# Antifa missbraucht erneut den Namen Anonymous für Gewaltaufruf im Internet!



## -Cryptic- (2. Februar 2012)

*Antifa missbraucht erneut den Namen Anonymous für Gewaltaufruf im Internet!*

Hi.

Ich habe heute folgende E-Mail bekommen:

Hey ........................ !

Das deutsche Volk und seine faschistischen Auswüchse mußt vernichtet
werden!

Wir haben Fascho Seiten gehackt und öffentlich gemacht unter:
http://...........................

Schaut nach ob auch in eurer Nähe ein Nazi wohnt und schlachtet ihn ab!

Verbreitet überall unsere Seite:
http://...........................


Leitet die eMail weiter!


Anonymous


---------------------------------------------------------------------------------------


Es ist wirklich eine Schande was durch die Chaoten der Antifa so alles im ganzen Netz verbreitet wird. Und das eben zusätzlich noch unter dem Banner von Anonymous, die ja mittlerweile schon mehrfach  öffentlich klargestellt haben unpolitisch zu sein und die  Meinungsfreiheit niemals anzugreifen.
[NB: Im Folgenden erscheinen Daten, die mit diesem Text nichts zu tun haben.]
(** C11. An event that [asEvent] returns is the requested signature with the name,
    emitter and index of the log filled in, and every argument set through
    [SetPayload] without error: an indexed one to the topic parsed under its name,
    the others to the decoded data in their order. *)
Theorem asEvent_correct {T H} `{Countable H, ABI T H, !Decoder T H, !DecoderLaws T H, EthCommon}
    range_map sg (e : ethEventExtractor (T:=T) (H:=H)) log ev parsed data :
  newEthEventExtractor sg = Ret e → (∀ a, a ∈ Arguments sg → arg_Name a ≠ EmptyString) →
  (∀ m : gmap string any, range_map m ≡ₚ map_to_list m) →
  ParseTopicsIntoMap (indexed e) (BytesToHash <$> tail (Topics log)) = Some parsed →
  Unpack (args e) (Data log) = Some data →
  asEvent range_map e log = Ret ev →
  Name ev = Name sg ∧ Emitter ev = Some (Address log) ∧ LogIndex ev = Index log ∧
  ArgumentsByName ev = index_names 0 (Arguments ev) ∅ ∧
  length (Arguments ev) = length (Arguments sg) ∧
  ∀ i a, Arguments sg !! i = Some a → ∃ a' val, Arguments ev !! i = Some a' ∧
    arg_Name a' = arg_Name a ∧ Indexed a' = Indexed a ∧
    SetPayload (arg_Value a) val = (arg_Value a', None) ∧
    if Indexed a then parsed !! arg_Name a = Some val
    else data !! length (filter (λ b, Indexed b = false) (take i (Arguments sg))) = Some val.
Proof.
  intros He Hne Hrange Hp Hu. unfold asEvent. rewrite Hp, Hu.
  destruct (extractor_names sg e He Hne) as (Hsig & Hnon & Hind & HA & Hnd & Hidx).
  destruct (negb _); [done|]. cbv zeta. set (ev0 := mkEvent _ _ _ _ _).
  destruct (set_topics e ev0 (range_map parsed)) as [ev1| |] eqn:Ht; [|done|done].
  cbn [mbind outcome_mbind]. destruct (set_data e ev1 0 data) as [ev2| |] eqn:Hd; [|done|done].
  cbn [mbind outcome_mbind]. intros [= <-]. apply Unpack_length in Hu as Hlen.
  apply set_topics_Ret in Ht. apply set_data_Ret in Hd; [|rewrite Hnon; simpl; lia].
  rewrite drop_0, Hnon in Hd. set (L := range_map parsed ++ zip (abi_Name <$> NonIndexed (args e)) data).
  assert (set_list e ev0 L = Ret ev2) as HL by (unfold L; rewrite set_list_app, Ht; exact Hd).
  pose proof (ParseTopics_names _ _ _ Hp) as Hdom. rewrite Hind in Hdom.
  apply set_list_spec in HL as (E1 & E2 & E3 & E4 & _ & Hargs).
  2:{ apply NoDup_set_list with parsed; done. }
  2:{ intros n n' i (a & Ha & ->)%Hidx (a' & Ha' & ->)%Hidx. congruence. }
  simpl in *. rewrite Hsig in *. split_and!; try done. intros i a Ha.
  destruct (Hargs i a Ha) as (a' & Ha' & Hn' & Hi' & Hval & _).
  destruct (Forall2_lookup_l _ _ _ _ _ HA Ha) as (b & Hb & Hbn & Hbi).
  assert (argIndexByName e !! arg_Name a = Some i) as Hi by (apply Hidx; exists b; by rewrite Hbn).
  destruct (Indexed a) eqn:Ei.
  - destruct (proj2 (Hdom (arg_Name a))) as [val Hv].
    { apply list_elem_of_fmap. exists b. split; [done|]. apply list_elem_of_filter.
      split; [done|]. by eapply list_elem_of_lookup_2. }
    exists a', val. split_and!; try (done || congruence). eapply Hval; [|done].
    apply elem_of_app. left. rewrite Hrange. by apply elem_of_map_to_list.
  - assert (NonIndexed (args e) !! length (filter (λ b, Indexed b = false) (take i (Arguments sg))) = Some b) as Hj.
    { rewrite NonIndexed_spec, (Forall2_filter_length
        (λ a b, abi_Name b = arg_Name a ∧ abi_Indexed b = Indexed a) _ (λ a, abi_Indexed a = false)
        _ (take i (args e))); [by apply filter_lookup_rank|by apply Forall2_take|].
      intros x y [_ ->]. done. }
    destruct (lookup_lt_is_Some_2 data (length (filter (λ b, Indexed b = false) (take i (Arguments sg)))))
      as [val Hv].
    { rewrite Hlen. by eapply lookup_lt_Some. }
    exists a', val. split_and!; try (done || congruence). eapply Hval; [|done].
    apply elem_of_app. right. eapply zip_elem_of_iff; [|done]. by rewrite list_lookup_fmap, Hj, <-Hbn.
Qed.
Das hat nichts mehr mit harmlosen Scherzen zu tun sondern sind ganz  offene Drohungen und Aufrufe zur Gewalt gegen Andersdenkende, Polizei  und Staat. In der E-Mail findet man ganze Listen voll mit Namen, Adressen und E-Mail-Adressen.

Man darf gespannt sein wie Anonymous öffentlich darauf reagieren wird, dass die Antifa deren Namen erneut für ihre gewaltverherrlichende Propaganda missbraucht. 
Klar ist: Wenn nicht darauf reagiert wird ist der ohnehin schon angekratzte Ruf von Anonymous ganz am Boden.


_Quelle:_
Email Adresse entfernt.


----------



## ΔΣΛ (2. Februar 2012)

*AW: Antifa missbraucht erneut den Namen Anonymous für Gewaltaufruf im Internet!*

Ich bin mir sicher dass das BKA den/die Versender schon im Visier haben.


----------



## unterseebotski (2. Februar 2012)

*AW: Antifa missbraucht erneut den Namen Anonymous für Gewaltaufruf im Internet!*

1. würde ich hier keine Email-Adresse von jemandem veröffentlichen, dessen Einverständnis Du nicht hast. *Es besteht außerdem die Gefahr, dass jemand hier diese Adresse anmailt und dem Spammer beim Adressen sammeln hilft.*

2. Ist das ne News wert?

3. Habe ich täglich Spam von Leuten im Spamordner, die mir todsichere Geschäfte anbieten, bei denen ich mehrere Millionen Dollar verdiene. 
Gerade heute hat mich ein verzweifelter Fondshändler kontaktiert, der 10 Mio Dollar eines im Krieg verstorbenen Lybiers unter die Leute bringen möchte...............................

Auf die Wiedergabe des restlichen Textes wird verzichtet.